- Task objective: Whenever a line below mentions the word "AllowsObjectKind", that line should be copied.

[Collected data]

Lemma checkReferencedObject_spec seen p target o w :
  seen_ok (graph_of w) seen ->
  wp (checkReferencedObject seen p target o) (fun r w' => graph_of w' = graph_of w /\
    match r with
    | Ok seen' => seen_ok (graph_of w) seen' /\ exists id e k, o = AString id /\ id <> target /\
        graph_of w !! id = Some e /\ kindOf e = Ok k /\ AllowsObjectKind p k = true
    | Err _ => True
    end) w.
Proof.
  intros Hs. destruct o; try by apply wp_throw. cbn [checkReferencedObject].
  destruct (String.eqb_spec s target) as [|Hne]; [by apply wp_throw|].
  apply wp_bind. eapply wp_mono; [by apply view_spec|]. intros [[v seen']|err] w1 [Hg Hr]; [|done].
  destruct Hr as (Hs' & He & Hk). destruct (AllowsObjectKind p (ev_kind v)) eqn:Ha; cbn [negb];
    [|apply wp_throw; unchanged]. apply wp_ret. split; [exact Hg|]. split; [exact Hs'|].
  exists s, (ev_state v), (ev_kind v). auto.
Qed.

(** One accepted intent: legal, and folded into the plan from its target's state. *)
Definition folded_from (g : graph) (built built' : plan) (i : EffectIntent) (p : string) (o : any) : Prop :=
  exists v write built1 write', g !! i_Target i = Some (ev_state v) /\
    plan_target built (i_Target i) = (write, built1) /\
    foldValue write v p o (i_Type i) = Ok write' /\
    built' = mkPlan (pl_order built1) (<[i_Target i := write']> (pl_targets built1)).

Lemma foldIntent_spec specs seen built i w :
  seen_ok (graph_of w) seen ->
  wp (foldIntent specs seen built i) (fun r w' => graph_of w' = graph_of w /\
    match r with
    | Ok (seen', built') => seen_ok (graph_of w) seen' /\ exists p o,
        intent_legal specs (graph_of w) i p o /\ folded_from (graph_of w) built built' i p o
    | Err _ => True
    end) w.
Proof.
  intros Hs. unfold foldIntent. destruct (Mutation i) as [[p o]|err] eqn:Hm; [|apply wp_throw; unchanged].
  apply wp_bind, wp_lift. destruct (validateEffectPredicate p) as [[]|] eqn:Hv; [|unchanged].
  apply wp_bind, wp_lift. destruct (checkBounds specs p o) as [[]|] eqn:Hb; [|unchanged].
  apply wp_bind. eapply wp_mono; [by apply view_spec|].
  intros [[v seen1]|err] w1 [Hg Hr]; [|unchanged]. destruct Hr as (Hs1 & He & Hk).
  destruct (AllowsSubjectKind p (ev_kind v)) eqn:Ha; cbn [negb]; [|apply wp_throw; unchanged].
  apply wp_bind.
  apply (wp_mono _ (fun r w' => graph_of w' = graph_of w /\
    match r with
    | Ok seen' => seen_ok (graph_of w) seen' /\ (IsEntityReference p = true -> exists id e k,
        o = AString id /\ id <> i_Target i /\ graph_of w !! id = Some e /\ kindOf e = Ok k /\
        AllowsObjectKind p k = true)
    | Err _ => True
    end)).
  { destruct (IsEntityReference p).
    - rewrite <- Hg in Hs1 |- *. eapply wp_mono; [by apply checkReferencedObject_spec|].
      intros [seen2|] w2 [Hg2 Hr2]; (split; [congruence|]); [|exact I]. destruct Hr2 as [Hs2 Hr2]. auto.
    - apply wp_ret. split; [exact Hg|]. split; [exact Hs1|discriminate]. }
  intros [seen2|err] w2 [Hg2 Hr2]; [|unchanged]. destruct Hr2 as [Hs2 Href].
  destruct (plan_target built (i_Target i)) as [write built1] eqn:Hpt.
  apply wp_bind, wp_lift. destruct (foldValue write v p o (i_Type i)) as [write'|] eqn:Hf; [|unchanged].
  apply wp_ret. split; [exact Hg2|]. split; [exact Hs2|]. exists p, o. split.
  - split; [exact Hm|exact Hv|exact Hb| |exact Href]. exists (ev_state v), (ev_kind v). auto.
  - exists v, write, built1, write'. auto.
Qed.
End planning.

(** ** The plan invariant *)

Section invariant.
Context `{Substrate}.

Definition entry_objects (entry : predicateWrite) : list any := map ow_object (pw_objects entry).

(** What a plan holds for one predicate of one target. *)
Record entry_wf (p : string) (entry : predicateWrite) : Prop := {
  entry_target : is_Some (EffectTargetForPredicate p);
  entry_multi : pw_multi entry = IsMultiValued p;
  entry_strings : IsMultiValued p = true -> Forall (fun o => exists s, o = AString s) (entry_objects entry);
  entry_residents : Forall (fun ow => match ow_resident ow with
    | Some t => Predicate t = p /\ Object t = ow_object ow | None => True end) (pw_objects entry)
}.

(** What a plan holds for one target, planned against [state]. *)
Record target_wf (state : EntityState) (id : string) (w : targetWrite) : Prop := {
  target_id : tw_entityID w = id;
  target_resident : tw_resident w = Some state;
  target_nodup : NoDup (tw_order w);
  target_dom p : p ∈ tw_order w <-> is_Some (tw_writes w !! p);
  target_entries p entry : tw_writes w !! p = Some entry -> entry_wf p entry
}.

(** What the predicate of [i]'s mutation [(p, o)] must hold after the batch. *)
Definition takes_effect (i : EffectIntent) (o : any) (objects : list any) : Prop :=
  if String.eqb (i_Type i) EffectRemoveRelationship then o ∉ objects
  else if String.eqb (i_Type i) EffectAddRelationship then o ∈ objects
  else objects = [o].

(** The entry carries the mutation, and no later intent may undo it. *)
Definition entry_carries (i : EffectIntent) (o : any) (entry : predicateWrite) : Prop :=
  Sprint o ∈ pw_named entry /\ takes_effect i o (entry_objects entry).

Lemma Sprint_string_inj s1 s2 : Sprint (AString s1) = Sprint (AString s2) -> s1 = s2.
Proof. done. Qed.

Lemma elem_withObject l key o x :
  x ∈ map ow_object (withObject l key o) <->
  x ∈ map ow_object l \/ (x = o /\ existsb (fun e => String.eqb (Sprint (ow_object e)) key) l = false).
Proof.
  unfold withObject. destruct (existsb _ l); [naive_solver|].
  rewrite map_app, elem_of_app. cbn. rewrite list_elem_of_singleton. naive_solver.
Qed.

Lemma elem_withoutObject l key x :
  x ∈ map ow_object (withoutObject l key) <-> x ∈ map ow_object l /\ Sprint x <> key.
Proof.
  unfold withoutObject. rewrite !list_elem_of_In, !in_map_iff. setoid_rewrite filter_In. split.
  - intros (ow & <- & Hin & Hne%negb_true_iff%String.eqb_neq). eauto.
  - intros [(ow & <- & Hin) Hne]. exists ow. split_and!; [done..|].
    by apply negb_true_iff, String.eqb_neq.
Qed.

Lemma Forall_withObject {P : objectWrite -> Prop} l key o :
  Forall P l -> P {| ow_object := o; ow_resident := None |} -> Forall P (withObject l key o).
Proof. intros Hl Ho. unfold withObject. destruct (existsb _ l); [done|]. apply Forall_app. auto. Qed.

Lemma Forall_withoutObject {P : objectWrite -> Prop} l key : Forall P l -> Forall P (withoutObject l key).
Proof.
  unfold withoutObject. rewrite !List.Forall_forall. intros Hl ow [Hin _]%filter_In. auto.
Qed.

Lemma resident_objects_ok l ows :
  resident_objects l = Ok ows ->
  map ow_object ows = map Object l /\ Forall (fun o => exists s, o = AString s) (map ow_object ows) /\
  Forall (fun ow => exists t, ow_resident ow = Some t /\ t ∈ l /\ Object t = ow_object ow) ows.
Proof.
  revert ows. induction l as [|t l IH]; intros ows; cbn [resident_objects].
  { intros [= <-]. split_and!; constructor. }
  destruct (Object t) as [|s| | | | | |] eqn:Ho; try discriminate.
  intros (others & Hrest & [= <-])%result_bind_ok. destruct (IH _ Hrest) as (Hm & Hs & Hr).
  cbn [map ow_object]. split_and!; [by rewrite Hm, Ho|constructor; [eauto|done]|].
  constructor.
  - exists t. split_and!; [done|left|done].
  - eapply Forall_impl; [exact Hr|]. intros ow (t' & ? & ? & ?). exists t'. split_and!; [done|by right|done].
Qed.

Lemma entryFor_ok state id w v p entry w' :
  target_wf state id w -> ev_state v = state -> is_Some (EffectTargetForPredicate p) ->
  entryFor w v p = Ok (entry, w') ->
  target_wf state id w' /\ tw_writes w' !! p = Some entry /\
  (forall q, q <> p -> tw_writes w' !! q = tw_writes w !! q) /\
  match tw_writes w !! p with
  | Some old => entry = old
  | None => pw_named entry = [] /\ entry_objects entry = (if IsMultiValued p then objectsFor state p else [])
  end.
Proof.
  intros [Hid Hres Hnd Hdom Hent] Hv Ht. unfold entryFor.
  destruct (tw_writes w !! p) as [old|] eqn:Eold.
  { intros [= <- <-]. split_and!; auto. by split. }
  intros (ows & Hows & [= <- <-])%result_bind_ok. cbn [tw_writes tw_order].
  assert (Hobj : map ow_object ows = (if IsMultiValued p then objectsFor state p else []) /\
    (IsMultiValued p = true -> Forall (fun o => exists s, o = AString s) (map ow_object ows)) /\
    Forall (fun ow => match ow_resident ow with
      | Some t => Predicate t = p /\ Object t = ow_object ow | None => True end) ows).
  { destruct (IsMultiValued p).
    - apply resident_objects_ok in Hows as (Hm & Hs & Hr). split_and!; [|auto|].
      + rewrite Hm. unfold view_triplesFor. by rewrite Hv.
      + eapply Forall_impl; [exact Hr|]. intros ow (t & -> & Hin & Ho). split; [|done].
        apply list_elem_of_In, filter_In in Hin as [_ Hp]. by apply String.eqb_eq in Hp.
    - injection Hows as <-. split_and!; [done|discriminate|constructor]. }
  destruct Hobj as (Hobj & Hstr & Hrs).
  split_and!; [|by rewrite lookup_insert_eq|by intros; rewrite lookup_insert_ne|done|exact Hobj].
  split; cbn [tw_entityID tw_resident tw_order tw_writes]; [done..| | |].
  - apply NoDup_app. split_and!; [done| |by apply NoDup_singleton].
    intros q Hq ->%list_elem_of_singleton. apply Hdom in Hq as [? Hq]. congruence.
  - intros q. rewrite elem_of_app, list_elem_of_singleton, Hdom.
    destruct (decide (q = p)) as [->|Hne]; [rewrite lookup_insert_eq; naive_solver|].
    rewrite lookup_insert_ne by done. naive_solver.
  - intros q entry. rewrite lookup_insert_Some. intros [[<- <-]|[_ Hq]]; [|auto].
    split; cbn [pw_multi pw_objects]; auto.
Qed.

Lemma is_relationship_type i :
  is_relationship i = true ->
  (i_Type i = EffectRemoveRelationship /\ String.eqb (i_Type i) EffectRemoveRelationship = true) \/
  (i_Type i = EffectAddRelationship /\ String.eqb (i_Type i) EffectRemoveRelationship = false /\
   String.eqb (i_Type i) EffectAddRelationship = true).
Proof.
  unfold is_relationship. intros [Ht%String.eqb_eq|Ht%String.eqb_eq]%orb_true_iff; rewrite Ht; [right|left];
    split_and!; reflexivity.
Qed.

Lemma takes_effect_single i o objects :
  is_relationship i = false -> takes_effect i o objects <-> objects = [o].
Proof.
  unfold is_relationship, takes_effect. by intros [-> ->]%orb_false_iff.
Qed.

(** A new key joins an entry. *)
Definition multi_step (i : EffectIntent) (o : any) (entry : predicateWrite) : predicateWrite :=
  with_named entry
    (if String.eqb (i_Type i) EffectRemoveRelationship then withoutObject (pw_objects entry) (Sprint o)
     else withObject (pw_objects entry) (Sprint o) o) (Sprint o).

Lemma multi_step_wf p i s entry : entry_wf p entry -> entry_wf p (multi_step i (AString s) entry).
Proof.
  intros [Ht Hm Hs Hr]. unfold multi_step, entry_objects in *.
  split; cbn [with_named pw_multi pw_objects]; unfold entry_objects in *; cbn [with_named pw_objects]; [done|done| |].
  - intros Hmulti. specialize (Hs Hmulti). rewrite Forall_map in *.
    destruct (String.eqb _ _); [by apply Forall_withoutObject|]. apply Forall_withObject; [done|]. by exists s.
  - destruct (String.eqb _ _); [by apply Forall_withoutObject|by apply Forall_withObject].
Qed.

- Exercise result:
        graph_of w !! id = Some e /\ kindOf e = Ok k /\ AllowsObjectKind p k = true
  destruct Hr as (Hs' & He & Hk). destruct (AllowsObjectKind p (ev_kind v)) eqn:Ha; cbn [negb];
        AllowsObjectKind p k = true)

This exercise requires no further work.